5. Maintenance, Managed Hosting, and Recurring Services
Many professional services are provided on a recurring basis (for example, maintenance, managed hosting, and email management), typically with a recurring fee that covers an agreed level of infrastructure work and support.
- No fixed term by default: unless an Order states otherwise, recurring services run on a rolling basis and can be ended by either party with 30 days' notice.
- What is included: included work depends on your plan/Order (for example, monitoring, updates, small changes, incident handling). Anything not included may be billed separately.
- Provider costs: third-party fees (for example, hosting, domains, licenses, email accounts) may be passed through to you and are generally non-refundable once incurred.
6. Deployments, Emergencies, and Access
You control your production environment unless you explicitly delegate it to us in an Order. We may need access to accounts and systems to deliver the services.
- Access: you agree to provide required access and permissions. If access is delayed or incomplete, delivery may be delayed.
- Emergency changes: where there is a security or availability risk, we may perform urgent actions to reduce harm. Where reasonable, we will notify you and request confirmation as soon as practical.

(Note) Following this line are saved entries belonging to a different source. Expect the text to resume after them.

Lemma runCity_categories_spec fd search nowISO country city (cats : list jsstr) :
  forall (E E' : gset jsstr) rows,
    runCity_categories fd search nowISO country city E cats = Ok (rows, E') ->
    (forall k, k ∈ E' <-> k ∈ E \/ JStr k ∈ pid_column rows) /\
    NoDup (pid_column rows) /\
    Forall (fun v => exists k, v = JStr k /\ k <> [] /\ k ∉ E) (pid_column rows).
Proof.
  induction cats as [|cat cs IH]; intros E E' rows Hrun; simpl in Hrun.
  - injection Hrun as <- <-. split; [|split; constructor].
    intros k. unfold pid_column. simpl. set_solver.
  - unfold res_bind in Hrun.
    match type of Hrun with
    | context [runCity_results ?a ?b ?c ?d ?q ?f ?g ?h] =>
        destruct (runCity_results a b c d q f g h) as [[rows1 E1]|e] eqn:H1; [|discriminate]
    end.
    simpl in Hrun.
    destruct (runCity_categories fd search nowISO country city E1 cs)
      as [[rows2 E2]|e] eqn:H2; [|discriminate].
    injection Hrun as <- <-. simpl.
    destruct (runCity_results_spec _ _ _ _ _ _ _ _ _ _ H1) as (HE1 & Hnd1 & Hfr1).
    destruct (IH _ _ _ H2) as (HE2 & Hnd2 & Hfr2).
    unfold pid_column in *. rewrite map_app.
    split; [|split].
    + intros k. rewrite HE2, HE1, elem_of_app. tauto.
    + apply NoDup_app. split; [exact Hnd1|split; [|exact Hnd2]].
      intros v Hv1 Hv2. rewrite Forall_forall in Hfr2.
      destruct (Hfr2 _ Hv2) as (k & -> & _ & HkE1). apply HkE1, HE1. tauto.
    + apply Forall_app. split; [exact Hfr1|].
      eapply Forall_impl; [exact Hfr2|]. intros v (k & Hk & Hne & HkE1).
      exists k. split; [exact Hk|split; [exact Hne|]]. intros HkE. apply HkE1, HE1. tauto.
Qed.

(** Claim C1 (as amended).  [/run-city] of src/index.js: the rows of a
    run that completes carry pairwise distinct, non-empty [place_id]s,
    none of which was among the identifiers pre-loaded from the tab.
    [/search-and-append] of part_001: the accepted records with a
    non-empty (trimmed) [place_id] carry pairwise distinct ones, none of
    them pre-loaded, across all categories of the run.  The mapper gives a
    result without [place_id] the id ["N/A"], which is deduplicated like
    any other id; only a record whose [place_id] is empty or blank after
    trimming is keyed by name and address, and that key only separates the
    records of one category. *)
Theorem dedupe_unique_within_run :
  (forall (E : gset jsstr) (batches : list (list (option sa_detail))),
     let accs := fst (dedupCategories E batches) in
     NoDup (pid_keys (concat accs)) /\
     (forall k, k ∈ pid_keys (concat accs) -> k ∉ E) /\
     Forall (fun acc => NoDup (map fallKey acc)) accs) /\
  (forall fd search (nowISO country city : jsstr) (E E' : gset jsstr) (cats : list jsstr) rows,
     runCity_categories fd search nowISO country city E cats = Ok (rows, E') ->
     NoDup (pid_column rows) /\
     Forall (fun v => exists k, v = JStr k /\ k <> [] /\ k ∉ E) (pid_column rows)).
Proof.
  split.
  - intros E batches. pose proof (dedupCategories_spec batches E) as H.
    destruct (dedupCategories E batches) as [accs E']. simpl.
    destruct H as (_ & H1 & H2 & H3 & _). tauto.
  - intros fd search nowISO country city E E' cats rows Hrun.
    destruct (runCity_categories_spec _ _ _ _ _ _ _ _ _ Hrun) as (_ & H1 & H2). tauto.
Qed.

(** Claim C1, as stated, fails in [/search-and-append]: a search result
    whose [place_id] is the empty string keeps it through the mapper (the
    details call fails here), so the record is keyed by name and address;
    found under two categories it is accepted twice with the same key,
    since [seenBatch] is reset for each category and only non-empty ids
    reach [existingPlaceIds].  A result with no [place_id] at all becomes
    ["N/A"] and its second occurrence is skipped. *)
Lemma dedupe_fallback_key_repeats_across_categories :
  let d := saMapper timeout_fetch place_blank_id in
  let u := saMapper timeout_fetch place_no_id in
  sd_place_id d = [] /\
  fallKey d = js "fallback:barberia central|calle 1, bogota" /\
  (dedupCategories ∅ [[Some d]; [Some d]] = ([[d]; [d]], ∅)) /\
  sd_place_id u = NA /\
  (dedupCategories ∅ [[Some u]; [Some u]] = ([[u]; []], {[NA]})).
Proof. vm_compute. repeat split. Qed.

(* --------------------------------------------------------------------- *)
(** ** The worker pool of [mapWithConcurrency] *)

Lemma js_array_set_same {X} (l : list (option X)) (i : nat) (v : X) :
  js_array_set l i v !! i = Some (Some v).
Proof.
  unfold js_array_set. destruct (Nat.ltb_spec i (length l)).
  - by apply list_lookup_insert_eq.
  - rewrite lookup_app_r by lia. rewrite lookup_app_r; rewrite length_replicate; [|lia].
    by replace (i - length l - (i - length l)) with 0 by lia.
Qed.

Lemma js_array_set_other {X} (l : list (option X)) (i j : nat) (v w : X) :
  j <> i -> js_array_set l i v !! j = Some (Some w) <-> l !! j = Some (Some w).
Proof.
  intros Hji. unfold js_array_set. destruct (Nat.ltb_spec i (length l)).
  - rewrite list_lookup_insert_ne by congruence. reflexivity.
  - destruct (decide (j < length l)).
    + rewrite lookup_app_l by lia. reflexivity.
    + rewrite lookup_app_r by lia. rewrite (lookup_ge_None_2 l j) by lia.
      rewrite lookup_app. split; [|discriminate].
      destruct (replicate (i - length l) None !! (j - length l)) eqn:Hr.
      * apply lookup_replicate in Hr as [-> _]. discriminate.
      * apply lookup_ge_None in Hr. rewrite length_replicate in Hr |- *.
        destruct (j - length l - (i - length l)) eqn:?; [lia|]. simpl. auto.
Qed.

- Credentials: you should avoid sending passwords in plain text. If credentials are shared, you are responsible for ensuring you have permission to share them.
7. Non-Payment, Suspension, and Refunds
We aim to maintain long-term relationships, but we also need to manage worst-case scenarios.
- Non-payment: if invoices are overdue, we may pause work, suspend managed services, and/or restrict access until payment is received, subject to applicable law and any Order terms.
- Handover on pause: where practical, we may provide a reasonable handover of work-in-progress after overdue amounts are paid.
- Refunds: unless required by law or expressly agreed in writing, professional services fees are not refundable once work has started or a deliverable has been accepted. This includes cases of bad faith. Any exception is handled under the Terms of Service (see malpractice reimbursement exceptions).